The two are independent and compatible. A landowner with 300 acres of ag-exempt ranch land in the Hill Country can donate a conservation easement on all or part of that land, claim the federal income tax deduction, and continue to hold the ag exemption on the same land. The easement does not disqualify you from ag valuation. In fact, because conservation easements typically require the land to remain in agricultural or conservation use, the two are naturally complementary.

One interaction worth noting: after donating an easement, the market value of your land decreases because development rights have been removed. This reduced value is reflected in the appraisal district's market value calculation. If your ag exemption was already reducing your taxable value significantly (as most are), the practical effect on your property tax bill may be minimal.
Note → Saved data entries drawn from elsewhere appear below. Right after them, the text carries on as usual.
(* ===== verification/GoWeb.v ===== *)
(** * What the site shows and what the backend charges:
    [vpn-backend/internal/handlers/web_config.go]

    The configuration that the backend sends to the site, and the order of a
    customer on its way back: whatever the operator configured, the prices on
    the site are the ones in the backend's table, and the backend reads from an
    order the plan and the promo code the customer chose. *)
From S2P Require Export Dashboard GoPay.

Module GoWeb.
Import GoPay.

(** ** [GET /api/v1/web/config] *)

Record Config := {
  PublicBaseURL : jstr;
  AndroidDownloadURL : jstr;
  WindowsDownloadURL : jstr;
  MacOSDownloadURL : jstr;
  LinuxDownloadURL : jstr;
  HappAppURL : jstr;
  SupportEmail : jstr;
  SupportTelegramURL : jstr;
  SupportWhatsAppURL : jstr;
  SupportMaxURL : jstr;
}.

Section Config.
(** The configuration, which may be missing, and the platforms for which a file
    was uploaded. *)
Context (cfg : option Config) (uploaded : jstr → bool).

Definition configValue (value : Config → jstr) (fallback : jstr) : jstr :=
  match cfg with
  | None => fallback
  | Some c => if str_truthy (value c) then value c else fallback
  end.

Definition publicDownloadURL (platform : jstr) : jstr :=
  let path := §"/download/" ++ platform in
  match cfg with
  | None => path
  | Some c =>
      if str_truthy (TrimSpace (PublicBaseURL c)) then strip_trailing 47 (PublicBaseURL c) ++ path else path
  end.

Definition downloadURL (platform : jstr) (value : Config → jstr) (fallback : jstr) : jstr :=
  if uploaded platform then publicDownloadURL platform else configValue value fallback.

(** The prices are whole roubles. *)
Definition period (plan : PlanType) (label : jstr) : jval :=
  JObj [(§"amount", JNum (Qnum (Amount (price_of plan)))); (§"currency", JStr §"RUB");
        (§"duration_days", JNum (DurationDays (price_of plan))); (§"id", JStr (plan_text plan));
        (§"label", JStr label)].

Definition webPlan (code title : jstr) (monthlyPlan threeMonthPlan : PlanType) : jval :=
  let '(description, features) :=
    if str_eqb code §"vip"
    then (§"Приоритетная сеть, Xray и расширенные функции приватности.",
          [§"VLESS/Xray Reality"; §"VIP-серверы"; §"AdBlock DNS"])
    else (§"Быстрый защищенный доступ для ежедневной работы.",
          [§"Безлимитный трафик"; §"Все основные платформы"; §"Быстрое подключение"]) in
  JObj [(§"code", JStr code); (§"description", JStr description); (§"features", JArr (JStr <$> features));
        (§"periods", JArr [period monthlyPlan §"1 месяц"; period threeMonthPlan §"3 месяца"]);
        (§"title", JStr title)].

Definition web_config : jval :=
  JObj [(§"brand", JStr §"FBLink VPN");
    (§"downloads", JObj
      [(§"android", JStr (downloadURL §"android" AndroidDownloadURL §"https://fblink-sc.com/download/android"));
       (§"happ", JStr (configValue HappAppURL §"https://apps.apple.com/search?term=happ%20proxy"));
       (§"linux", JStr (downloadURL §"linux" LinuxDownloadURL §"https://fblink-sc.com/download/linux"));
       (§"macos", JStr (downloadURL §"macos" MacOSDownloadURL §"https://fblink-sc.com/download/macos"));
       (§"windows", JStr (downloadURL §"windows" WindowsDownloadURL §"https://fblink-sc.com/download/windows"))]);
    (§"plans", JArr [webPlan §"premium" §"Premium" PlanBasic PlanBasic3M; webPlan §"vip" §"VIP" PlanVIP PlanVIP3M]);
    (§"support", JObj
      [(§"email", JStr (configValue SupportEmail §"fbapps.help@yandex.ru"));
       (§"max", JStr (configValue SupportMaxURL §"https://max.ru/fblinkvpn"));
       (§"telegram", JStr (configValue SupportTelegramURL §"https://t.me/+79966732628"));
       (§"whatsapp", JStr (configValue SupportWhatsAppURL §"https://wa.me/79966732628"))])].
End Config.

(** ** The plan of an order *)

Definition ordered_plan (i : PlanId) : PlanType :=
  match i with basic => PlanBasic | basic_3m => PlanBasic3M | vip => PlanVIP | vip_3m => PlanVIP3M end.

Definition order_body (i : PlanId) (promo : jstr) : option jstr :=
  body (Dashboard.operation_request (Dashboard.CreatePayment i promo)).

(** The site decodes what the backend sends, with the built-in plans. *)
Lemma web_config_plans cfg uploaded :
  ∃ c, decode_config (normalizeSiteConfig (web_config cfg uploaded)) = Some c ∧ plans c = plans defaultSiteConfig.
Proof.
  unfold web_config. generalize (downloadURL cfg uploaded) (configValue cfg). intros d v.
  eexists. split; vm_compute; reflexivity.
Qed.

Lemma order_reads (i : PlanId) promo :
  Forall is_unit promo →
  reads (JObj ((§"plan", JStr (plan_id_str i)) :: (if str_truthy promo then [(§"promo_code", JStr promo)] else []))).
Proof.
  intros Hp. apply reads_object.
  - destruct (str_truthy promo); [|apply NoDup_singleton].
    apply NoDup_cons. split; [|apply NoDup_singleton]. rewrite list_elem_of_singleton. vm_compute. discriminate.
  - apply Forall_cons. split; [by apply unitsb_spec; vm_compute|].
    destruct (str_truthy promo); [|done]. apply Forall_singleton. by apply unitsb_spec; vm_compute.
  - apply Forall_cons. split; [apply reads_string; apply unitsb_spec; by destruct i; vm_compute|].
    destruct (str_truthy promo); [|done]. apply Forall_singleton. by apply reads_string.
Qed.

Lemma order_fields i x t :
  (plan ← string_field §"plan" [(§"plan", JStr (plan_id_str i)); (§"promo_code", JStr (x :: t))];
   promo ← string_field §"promo_code" [(§"plan", JStr (plan_id_str i)); (§"promo_code", JStr (x :: t))];
   plan ← plan_named plan; Some (plan, promo)) = Some (ordered_plan i, x :: t).
Proof. destruct i; vm_compute; reflexivity. Qed.

Lemma order_read i promo :
  Forall is_unit promo → createPaymentRequest (order_body i promo) = Some (ordered_plan i, promo).
Proof.
  intros Hp. unfold createPaymentRequest, order_body. cbn [Dashboard.operation_request body].
  rewrite go_decode_text by (by apply order_reads). destruct promo as [|x t]; [destruct i; vm_compute; reflexivity|].
  exact (order_fields i x t).
Qed.

(** C10: What a customer sees is what is charged: whatever the operator configured,
    the site shows the built-in plans, and from an order for any of their
    periods, with any promo code, the backend reads a plan that its table has
    with the price and the days that were shown, and the promo code. *)
Theorem shown_is_charged cfg uploaded :
  (∃ c, decode_config (normalizeSiteConfig (web_config cfg uploaded)) = Some c ∧ plans c = plans defaultSiteConfig) ∧
  ∀ plan per promo, plan ∈ plans defaultSiteConfig → per ∈ periods plan → Forall is_unit promo →
    createPaymentRequest (order_body (id per) promo) = Some (ordered_plan (id per), promo) ∧
    ∃ price, planPrices (ordered_plan (id per)) = Some price ∧
      Amount price = inject_Z (amount per) ∧ DurationDays price = duration_days per.
Proof.
  split; [apply web_config_plans|]. intros plan per promo Hplan Hper Hp. split; [by apply order_read|].
  assert (Forall (λ p, Forall (λ q, ∃ price, planPrices (ordered_plan (id q)) = Some price ∧
    Amount price = inject_Z (amount q) ∧ DurationDays price = duration_days q) (periods p)) (plans defaultSiteConfig)) as Hall.
  { repeat constructor; eexists; (split; [reflexivity|]); split; reflexivity. }
  rewrite Forall_forall in Hall. specialize (Hall plan Hplan). rewrite Forall_forall in Hall. by apply Hall.
Qed.

Lemma shown_is_charged_witness :
  createPaymentRequest (order_body vip §"SAVE") = Some (PlanVIP, §"SAVE") ∧
  ∃ price, planPrices PlanVIP = Some price ∧ Amount price = inject_Z 399 ∧ DurationDays price = 30.
Proof.
  apply (proj2 (shown_is_charged None (λ _, false)) (nth 1 (plans defaultSiteConfig) (nth 0 (plans defaultSiteConfig)
    {| code := premium; title := []; description := []; periods := []; features := [] |}))
    {| id := vip; label := §"1 месяц"; duration_days := 30; amount := 399; currency := §"RUB" |} §"SAVE").
  - right; left.
  - left.
  - by apply unitsb_spec; vm_compute.
Defined.
End GoWeb.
But in counties where the appraised value has crept up, the post-easement market value reduction can provide additional property tax relief on top of the ag exemption.

The larger financial picture for qualifying Texas ranches often looks like this: the ag exemption handles the annual property tax burden, and the conservation easement generates a one-time federal income tax deduction large enough to offset years of income. Together, they substantially reduce the total tax cost of holding rural land across its ownership lifetime.

Compare ag exemption vs. conservation easement

Frequently asked questions

How much can I deduct for a conservation easement donation?

The deduction equals the difference between your land's fair market value before and after the easement restriction. You can deduct up to 50% of your adjusted gross income per year, or 100% if you are a qualified farmer or rancher. Any unused deduction carries forward for up to 15 years.

What is a qualified farmer or rancher for the enhanced deduction?

You qualify for the 100% AGI deduction if more than 50% of your gross income comes from the trade or business of farming during the tax year of the donation. This includes income from crop production, livestock, timber, and other agricultural activities.

Do I need a special type of appraisal?

Yes. The IRS requires a "qualified appraisal" performed by a "qualified appraiser" as defined under IRC Section 170. The appraiser must have an appraisal designation from a recognized professional organization (ARA, MAI, ASA) or meet specific education and experience requirements. The appraisal must be conducted no earlier than 60 days before the donation date.

What IRS form do I use to claim the deduction?

File IRS Form 8283 (Noncash Charitable Contributions), Section B, with your federal tax return. Attach the appraisal summary and the land trust's acknowledgment letter. For deductions over $500,000, attach the full appraisal report.

Can the IRS deny my conservation easement deduction?

Yes. The IRS can deny a deduction if the appraisal is deemed inflated, the easement does not meet the "exclusively for conservation purposes" requirement, or the donation is part of a syndicated conservation easement transaction. Working with a qualified appraiser and experienced conservation attorney is essential.

Is the enhanced deduction for farmers and ranchers permanent?

Yes. The enhanced incentive allowing qualified farmers and ranchers to deduct up to 100% of AGI was made permanent through legislation and applies to conservation easement donations in any tax year.